I don't know about you, but I find that my favorite book by an author is often the first one I read by him or her. I think So Long, See You Tomorrow will always be my favourite William Maxwell work, but it is a book he wrote over forty years earlier, They Came Like Swallows, that many contend is his greatest work. It is hard to argue. The story revolves around an eight-year-old boy living in a small mid-western farming community when the 1918 influenza epidemic hits, taking the lives of many including the child's mother. This book has soo much raw emotion in it, and yet the writing is so firmly controlled that the resulting tension is unbelievable. I do not believe anyone can read this novella an not be deeply moved. No doubt the book derives much of its power from the fact that it is largely autobiographical. Maxwell was only ten when his mother died of influenza.

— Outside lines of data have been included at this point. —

(** * RatingNet: encrypted rating aggregation

    A shallow embedding of the [RatingNet] contract
    (contracts/RatingNet.sol, carried in src/backend/hardhat.config.ts) and of
    the submit gate of the web client (src/frontend/src/ui/App.tsx).

    The contract manipulates opaque ciphertext handles through the FHE
    library.  The library is an external dependency; it is modelled in
    [Module FHE] as a ciphertext store indexed by handles, an append-only
    ACL and a log of coprocessor operations.  Contract code is written in a
    small state-and-error monad with a step budget, so that a call may stop
    at any step; [transact] gives a call its transactional meaning. *)

From Stdlib Require Import ZArith NArith PArith Lia List DecimalString DecimalN.
From stdpp Require Import base option numbers gmap sets list strings.

Local Open Scope Z_scope.

(** ** Machine integers *)

Definition wrap32 (z : Z) : Z := z mod 2 ^ 32.
Definition UINT32_MAX : Z := 2 ^ 32 - 1.

(** ** The ciphertext layer *)

(** Account addresses and ciphertext handles are plain numbers; the handle
    [0] is the uninitialised one. *)
Abbreviation address := N (only parsing).
Abbreviation handle := N (only parsing).

Inductive FheType := Bool | Uint8 | Uint16 | Uint32 | Uint64.

#[export] Instance FheType_eq_dec : EqDecision FheType.
Proof. solve_decision. Defined.

(** What a handle stands for: the declared width and the cleartext that
    only the decryption oracle can recover. *)
Record Ciphertext := mkCiphertext { ct_type : FheType; ct_plain : Z }.

(** Modelled from the spec: SubmittedScore, the externally produced
    ciphertext of a declared width (the FHE library and its input verifier
    are an external dependency). *)
Record ExternalCiphertext := mkExternal { ext_type : FheType; ext_plain : Z }.

(** Modelled from the spec: the correctness proof that accompanies a
    submitted ciphertext, reduced to the verdict of the external input
    verifier for this engine and this caller. *)
Inductive InputProof := ProofVerifies | ProofRejected.

(** Operations the coprocessor is asked to perform, in request order. *)
Inductive FheEvent :=
| VerifyInput (result : handle)
| TrivialEncrypt (pt : Z) (t : FheType) (result : handle)
| FheMax (lhs rhs result : handle)
| FheMin (lhs rhs result : handle)
| FheCast (ct : handle) (t : FheType) (result : handle)
| FheAdd (lhs rhs result : handle)
| FheMul (lhs rhs result : handle)
| FheDiv (lhs : handle) (scalar : Z) (result : handle)
| Decryption (ct : handle).

Definition is_decryption (e : FheEvent) : bool :=
  match e with Decryption _ => true | _ => false end.

(** ** Contract storage and chain state *)

Record Stats := mkStats { sum : handle; count : Z }.

#[export] Instance Stats_inhabited : Inhabited Stats := populate (mkStats 0%N 0).

Record State := mkState {
  _statsBySubject : gmap address Stats;
  ciphertexts : gmap handle Ciphertext;
  acl : gset (handle * address);
  counter : positive;
  events : list FheEvent
}.

Inductive Error := InvalidInputProof | TypeMismatch | DivisionByZero | OutOfGas.

#[export] Instance Error_eq_dec : EqDecision Error.
Proof. solve_decision. Defined.

(** ** The execution monad *)

Inductive Outcome (A : Type) :=
| Ok (a : A) (s : State) (g : nat)
| Abort (e : Error) (s : State).
Arguments Ok {A} a s g.
Arguments Abort {A} e s.

Definition M (A : Type) : Type := State -> nat -> Outcome A.

Definition ret {A} (a : A) : M A := fun s g => Ok a s g.

Definition bind {A B} (m : M A) (k : A -> M B) : M B :=
  fun s g =>
    match m s g with
    | Ok a s' g' => k a s' g'
    | Abort e s' => Abort e s'
    end.

Definition throw {A} (e : Error) : M A := fun s _ => Abort e s.

Definition gets {A} (f : State -> A) : M A := fun s g => Ok (f s) s g.

Definition modify (f : State -> State) : M unit := fun s g => Ok tt (f s) g.

(** One unit of the step budget is spent by every coprocessor request, ACL
    update and storage write. *)
Definition tick : M unit :=
  fun s g =>
    match g with
    | O => Abort OutOfGas s
    | S g' => Ok tt s g'
    end.

Declare Scope contract_scope.
Delimit Scope contract_scope with contract.
Notation "x <~ m ; k" := (bind m (fun x => k))
  (at level 20, m at level 100, k at level 200, only parsing) : contract_scope.
Notation "m ;; k" := (bind m (fun _ => k))
  (at level 100, k at level 200, only parsing, right associativity) : contract_scope.
Local Open Scope contract_scope.

(** ** Transactions *)

Inductive Receipt (A : Type) :=
| Success (a : A)
| Reverted (e : Error).
Arguments Success {A} a.
Arguments Reverted {A} e.

(** An external call either commits the state it reached or, when it
    aborts, leaves the chain as it was before the call. *)
Definition transact {A} (m : M A) (s : State) (g : nat) : Receipt A * State :=
  match m s g with
  | Ok a s' _ => (Success a, s')
  | Abort e _ => (Reverted e, s)
  end.

(** ** State updates *)

Definition set_stats (f : gmap address Stats -> gmap address Stats) (s : State) : State :=
  mkState (f (_statsBySubject s)) (ciphertexts s) (acl s) (counter s) (events s).

Definition set_acl (f : gset (handle * address) -> gset (handle * address)) (s : State) : State :=
  mkState (_statsBySubject s) (ciphertexts s) (f (acl s)) (counter s) (events s).

(** Allocation of the next handle: the ciphertext (when the coprocessor can
    compute it) is filed under the handle and the request is logged. *)
Definition allocate (c : option Ciphertext) (ev : handle -> FheEvent) (s : State)
  : handle * State :=
  let h := Npos (counter s) in
  (h, mkState (_statsBySubject s)
        (match c with Some ct => <[h := ct]> (ciphertexts s) | None => ciphertexts s end)
        (acl s) (Pos.succ (counter s)) (events s ++ [ev h])).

Besides being the author of six novels spread over nearly fifty years of his career, he was the long serving fiction editor at The New Yorker magazine, and as such was the editor for such writers as Vladimir Nabokov, Mavis Gallant and J. D. Salinger. He was an accomplished short story writer himself, and the Calgary Public Library carries several of his collections of short fiction. My personal favourite is The Old Man at the Railroad Crossing and Other Tales. Written between 1957 and 1966, these short stories are remarkably different from what one might expect from William Maxwell. Maxwell's novels are highly realistic, internal investigations wherein the smallest shades of emotion are examined with precision and care. The stories in this book are, by contrast, almost flights of fancy - folktales and fables that have no firm setting in time or place, and the "truth" these stories try to get at is illuminated more by circumstances than by feeling. There are morals to these stories, but often they are not the morals you would expect. Sometimes you are left with the sensation of being told a truth that you can not define.

The power these stories have may well come from some sort of primal source Maxwell tapped into while writing them. In his own words, "I didn't so much write them as do my best to keep out of the way of their writing themselves". The result is a collection of stories that the reader will be an active participant in the creation of meaning. I can not imagine anybody not finding a story in this collection that they would feel had been written specifically for them, and I would particularly recommend it to those who are cynical about the practical value of fiction.

William Keepers Maxwell passed away in July 2000, just a few weeks shy of his Ninety-Second birthday. In the few short years since his passing it seems that more and more people in the general public have discovered what writers like Ondaatje have always known - that he was one of the best writers of his generation.